The above description is only for the specific embodiments of the present invention, but the scope of the present invention is not limited thereto, and any person skilled in the art can easily conceive of the changes or substitutions within the technical scope of the present invention, and all the changes or substitutions should be covered within the scope of the present invention. Therefore, the protection scope of the present invention shall be subject to the protection scope of the claims.

Claims

1. An antenna module is characterized by comprising an antenna housing and an antenna, wherein the antenna housing and the antenna are arranged at intervals and oppositely, and the working frequency points of the antenna comprise at least two frequency points; the antenna housing is provided with a first surface and a second surface, the first surface is arranged close to the antenna, the second surface is arranged far away from the antenna, different distances are formed between the first surface and the second surface, the maximum distance between the first surface and the second surface is larger than or equal to a first distance, and the minimum distance between the first surface and the second surface is smaller than or equal to a second distance;

2. The antenna module of claim 1, wherein the first surface is a flat surface and the second surface is a curved surface; or, the first surface is a curved surface and the second surface is a plane.

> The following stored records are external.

(** The JSON content of a [payment_processing] message. *)
Record payment_data : Type := {
  bookingId : Z;
  userId : Z;
  amount : Z;
  bookingReference : string
}.

(** A delivered message: its content and [msg.properties.headers]. *)
Record message : Type := {
  content : payment_data;
  headers : option (gmap string Js.jsval)
}.

Inductive payload : Type :=
| PaymentRequest (data : payment_data)
| PaymentSuccess (data : payment_data) (paymentId : string)
| PaymentFailure (data : payment_data) (error : string).

(** What the worker does on the channel: publish to a queue or acknowledge
    a delivery, at once or from a [setTimeout] callback. *)
Inductive action : Type :=
| SendToQueue (queue : string) (body : payload)
              (hdrs : option (gmap string Js.jsval))
| Ack (m : message).

Inductive effect : Type :=
| Now (a : action)
| SetTimeout (delay : Z) (callback : list action).

(** The answer of [processPaymentGateway]. *)
Inductive gateway_result : Type :=
| GatewaySuccess (paymentId : string)
| GatewayFailure (error : string).

(** [(msg.properties.headers && msg.properties.headers.retryCount) || 0] *)
Definition retryCount (m : message) : Z :=
  let stored :=
    match headers m with
    | Some h => default Js.JUndefined (h !! "retryCount")
    | None => Js.JUndefined
    end in
  match Js.or_else stored (Js.JNum 0) with
  | Js.JNum n => n
  | _ => 0
  end.

(** The [catch] block of [processPayment]. *)
Definition on_processing_error (m : message) : list effect :=
  let n := retryCount m in
  if n <? 3 then
    [SetTimeout (5000 * (n + 1))
       [SendToQueue "payment_processing" (PaymentRequest (content m))
                    (Some {[ "retryCount" := Js.JNum (n + 1) ]});
        Ack m]]
  else [Now (Ack m)].

(** [axios.post] resolves on a 2xx answer and rejects otherwise. *)
Definition resolves (r : Booking.reply) : bool :=
  match r with Booking.Error _ _ => false | _ => true end.

(** The body of [processPayment] for a delivery [m].  [gw] is the gateway's
    answer, [reachable] tells whether the booking service answered the
    [axios.post] at all, [now] is the booking service's clock when it serves
    the compensating cancel. *)
Definition process_delivery (now : Z) (gw : gateway_result) (reachable : bool)
    (m : message) (d : Db.db) : list effect * Db.db :=
  let data := content m in
  match gw with
  | GatewaySuccess paymentId =>
    if reachable then
      let '(r, d') := Booking.confirm_payment (bookingId data) paymentId
                                              Db.credit_card d in
      if resolves r
      then ([Now (SendToQueue "payment_results" (PaymentSuccess data paymentId) None);
             Now (Ack m)], d')
      else (on_processing_error m, d')
    else (on_processing_error m, d)
  | GatewayFailure err =>
    if reachable then
      let '(r, d') := Booking.cancel_booking now (bookingId data) (userId data) d in
      if resolves r
      then ([Now (SendToQueue "payment_results" (PaymentFailure data err) None);
             Now (Ack m)], d')
      else (on_processing_error m, d')
    else (on_processing_error m, d)
  end.

(** [processPayment(msg)]: a [null] delivery returns at once. *)
Definition processPayment (now : Z) (gw : gateway_result) (reachable : bool)
    (msg : option message) (d : Db.db) : list effect * Db.db :=
  match msg with
  | None => ([], d)
  | Some m => process_delivery now gw reachable m d
  end.

(** The messages an effect list puts on a queue, with the delay after which
    each is published. *)
Definition published_by (queue : string) (a : action) : list message :=
  match a with
  | SendToQueue q (PaymentRequest data) hdrs =>
      if bool_decide (q = queue) then [{| content := data; headers := hdrs |}] else []
  | _ => []
  end.

Definition republished (es : list effect) : list (Z * message) :=
  flat_map
    (λ e, match e with
          | Now a => List.map (pair 0) (published_by "payment_processing" a)
          | SetTimeout delay cb =>
              List.map (pair delay)
                       (flat_map (published_by "payment_processing") cb)
          end)
    es.

(** The acknowledgements of an effect list, in the order they are made. *)
Definition acked (es : list effect) : list message :=
  flat_map
    (λ e, match e with
          | Now (Ack m) => [m]
          | Now _ => []
          | SetTimeout _ cb =>
              flat_map (λ a, match a with Ack m => [m] | _ => [] end) cb
          end)
    es.

(** The deliveries of one logical message when every processing of it
    raises: the delivered message, then whatever the [catch] block puts back
    on the queue.  [fuel] bounds the deliveries that are followed. *)
Fixpoint failing_deliveries (fuel : nat) (m : message) : list message :=
  match fuel with
  | O => []
  | S fuel' =>
    m :: flat_map (λ dm, failing_deliveries fuel' (snd dm))
                  (republished (on_processing_error m))
  end.

End Worker.

(** ** The inventory invariant, transitions and operations *)

Module Inventory.

Import Db.

(** What a booking holds of the tickets of event [eventId]: its
    [ticket_count] while it is pending or confirmed. *)
Definition held_by (eventId : Z) (b : booking) : Z :=
  if (bk_event_id b =? eventId) && holds_tickets (bk_status b)
  then bk_ticket_count b else 0.

(** Sum of [ticket_count] over the pending or confirmed bookings of an
    event. *)
Fixpoint reserved_tickets (eventId : Z) (bs : list booking) : Z :=
  match bs with
  | [] => 0
  | b :: bs' => held_by eventId b + reserved_tickets eventId bs'
  end.

Definition balanced (d : db) (e : event) : Prop :=
  ev_available_tickets e + reserved_tickets (ev_id e) (bookings d)
  = ev_total_tickets e.

(** The central invariant, for every event of the database. *)
Definition invariant (d : db) : Prop := Forall (balanced d) (events d).

Definition invariantb (d : db) : bool :=
  forallb
    (λ e, ev_available_tickets e + reserved_tickets (ev_id e) (bookings d)
          =? ev_total_tickets e)
    (events d).

(** Primary keys. *)
Definition unique_booking_ids (d : db) : Prop :=
  List.NoDup (List.map bk_id (bookings d)).

(** Primary keys come from the [AUTO_INCREMENT] counter. *)
Definition well_formed (d : db) : Prop :=
  unique_booking_ids d
  ∧ Forall (λ b, bk_id b < next_booking_id d) (bookings d).

(** The transitions of the booking state machine. *)
Definition legal_transition (s s' : booking_status) : bool :=
  match s, s' with
  | Pending, Confirmed | Pending, Cancelled | Pending, Expired
  | Confirmed, Cancelled => true
  | _, _ => false
  end.

(** The four state-changing routes of the booking service, with their
    arguments. *)
Inductive operation : Type :=
| Create (clk : Booking.create_clock) (lockValue bookingReference : string)
         (body : Booking.create_body)
| Cancel (now bookingId user : Z)
| ConfirmPayment (bookingId : Z) (paymentId : string) (method : payment_method)
| CleanupExpired (now_select now_update : Z).

Definition run (o : operation) (locks : Lock.store) (d : db)
  : Booking.reply * Lock.store * db :=
  match o with
  | Create clk lockValue bookingReference body =>
      Booking.create_booking clk lockValue bookingReference body locks d
  | Cancel now bookingId user =>
      let '(r, d') := Booking.cancel_booking now bookingId user d in (r, locks, d')
  | ConfirmPayment bookingId paymentId method =>
      let '(r, d') := Booking.confirm_payment bookingId paymentId method d in
      (r, locks, d')
  | CleanupExpired now_select now_update =>
      let '(r, d') := Booking.cleanup_expired now_select now_update d in
      (r, locks, d')
  end.

(** The operations that stay within the state machine and read one clock:
    a cancellation that does not find an expired booking, and a sweep whose
    two statements read the same time. *)
Definition regular (o : operation) (d : db) : Prop :=
  match o with
  | Cancel now bookingId user =>
      ∀ bk rest, select_booking_of_user bookingId user d = bk :: rest →
                 bk_status bk ≠ Expired
  | CleanupExpired now_select now_update => now_select = now_update
  | _ => True
  end.

(** The tickets an effective sweep gives back to event [eventId]. *)
Definition restored_to (eventId : Z) (selected : list booking) : Z :=
  fold_right (λ b acc, (if bk_event_id b =? eventId then bk_ticket_count b else 0) + acc)
             0 selected.

End Inventory.

(** ** Concrete states used by the examples *)

Module Sample.

Import Db.

Definition hour : Z := 1000 * 60 * 60.

(** One active event of two tickets at 50.00, ten days ahead of time 0, and
    two registered users. *)
Definition fresh : db :=
  {| users := [7; 8];
     events := [Event 1 (240 * hour) 2 2 5000 Active];
     bookings := [];
     payments := [];
     next_booking_id := 1;
     next_payment_id := 1 |}.

Definition clock0 : Booking.create_clock :=
  {| Booking.at_acquire := 0; Booking.at_check := 0;
     Booking.at_insert := 0; Booking.at_release := 5 |}.

Definition body (u e t : Z) : Booking.create_body :=
  {| Booking.userId := Js.JNum u; Booking.eventId := Js.JNum e;
     Booking.ticketCount := Js.JNum t |}.

(** User 7 reserves both tickets. *)
Definition reserved : db :=
  snd (Booking.create_booking clock0 "uuid-1" "BK1" (body 7 1 2) ∅ fresh).

(** The reservation window elapses and the sweep runs, with one clock
    reading for both of its statements. *)
Definition swept : db :=
  snd (Booking.cleanup_expired (reservation_window + 1) (reservation_window + 1)
                               reserved).

(** The payment of the reservation is confirmed instead. *)
Definition paid : db :=
  snd (Booking.confirm_payment 1 "PAY_1" credit_card reserved).

(** Two pending reservations of event 1 (five tickets in all), the first
    expiring at 5 and the second at 10. *)
Definition two_pending : db :=
  {| users := [7; 8];
     events := [Event 1 (240 * hour) 5 2 5000 Active];
     bookings := [Booking 1 7 1 1 5000 Pending "BK1" PayPending 5;
                  Booking 2 8 1 2 10000 Pending "BK2" PayPending 10];
     payments := [];
     next_booking_id := 3;
     next_payment_id := 1 |}.

(** A confirmed booking of event 1 whose payment was refunded out of band. *)
Definition refunded : db :=
  {| users := [7; 8];
     events := [Event 1 (240 * hour) 2 0 5000 Active];
     bookings := [Booking 1 7 1 2 10000 Confirmed "BK1" Refunded 900000];
     payments := [Payment 1 1 10000 credit_card "PAY_1" Refunded];
     next_booking_id := 2;
     next_payment_id := 2 |}.

(** The payment message of booking 1 as the booking service publishes it:
    without headers. *)
Definition payment_message : Worker.message :=
  {| Worker.content := {| Worker.bookingId := 1; Worker.userId := 7;
                          Worker.amount := 10000;
                          Worker.bookingReference := "BK1" |};
     Worker.headers := None |}.

(** A key space in which the lock of event 7 is held with token "tok-a". *)
Definition held_lock : Lock.store :=
  {[ "event_booking_lock:7" := {| Lock.value := "tok-a"; Lock.expires := 30000 |} ]}.

End Sample.

(** ** The event service *)

Module EventService.

Import Db.

(** The JSON answer of the two writing routes of the event service. *)
Inductive reply : Type :=
| EventCreated (eventId : Z)
| EventUpdated
| Error (code : Z) (error : string).

(** The body of [PUT /api/events/:id], as far as the columns of [event]
    go.  Every field is present in the body: [None] is JSON [null]. *)
Record update_body : Type := {
  up_eventDate : option Z;
  up_totalTickets : option Z;
  up_price : option Z;
  up_status : option event_status
}.

(** Truthiness of a number that may be [null]. *)
Definition truthy_number (v : option Z) : bool :=
  match v with Some n => negb (n =? 0) | None => false end.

3. The antenna module of claim 1, wherein the first surface and the second surface are both curved surfaces.

4. The antenna module according to claim 2 or 3, wherein the curved surface is a wave-shaped curved surface, and a direction of arrangement of the wave-shaped curved surface includes a first direction, and the first direction is parallel to a plane on which the antenna is located.

5. The antenna module of claim 4, wherein the corrugated surface further comprises a second direction, and the second direction and the first direction are in a plane parallel to the antenna, wherein the second direction is different from the first direction.

6. The antenna module of claim 5, wherein the first direction is perpendicular to the second direction.

7. The antenna module of claim 3, wherein, when the curved surface is a wave-shaped curved surface, the wave troughs of different wave shapes in the wave-shaped curved surface are the same, and the wave crests of different wave shapes are the same.

8. The antenna module of claim 7, wherein a spacing between the first surface and the second surface varies periodically.

9. The antenna module of claim 1, wherein the first surface and the second surface have different N spacings therebetween, the N spacings comprising a spacing corresponding to each of the two frequency points, and wherein N is an integer greater than 2.

10. An electronic device, comprising an antenna module according to any one of claims 1 to 9.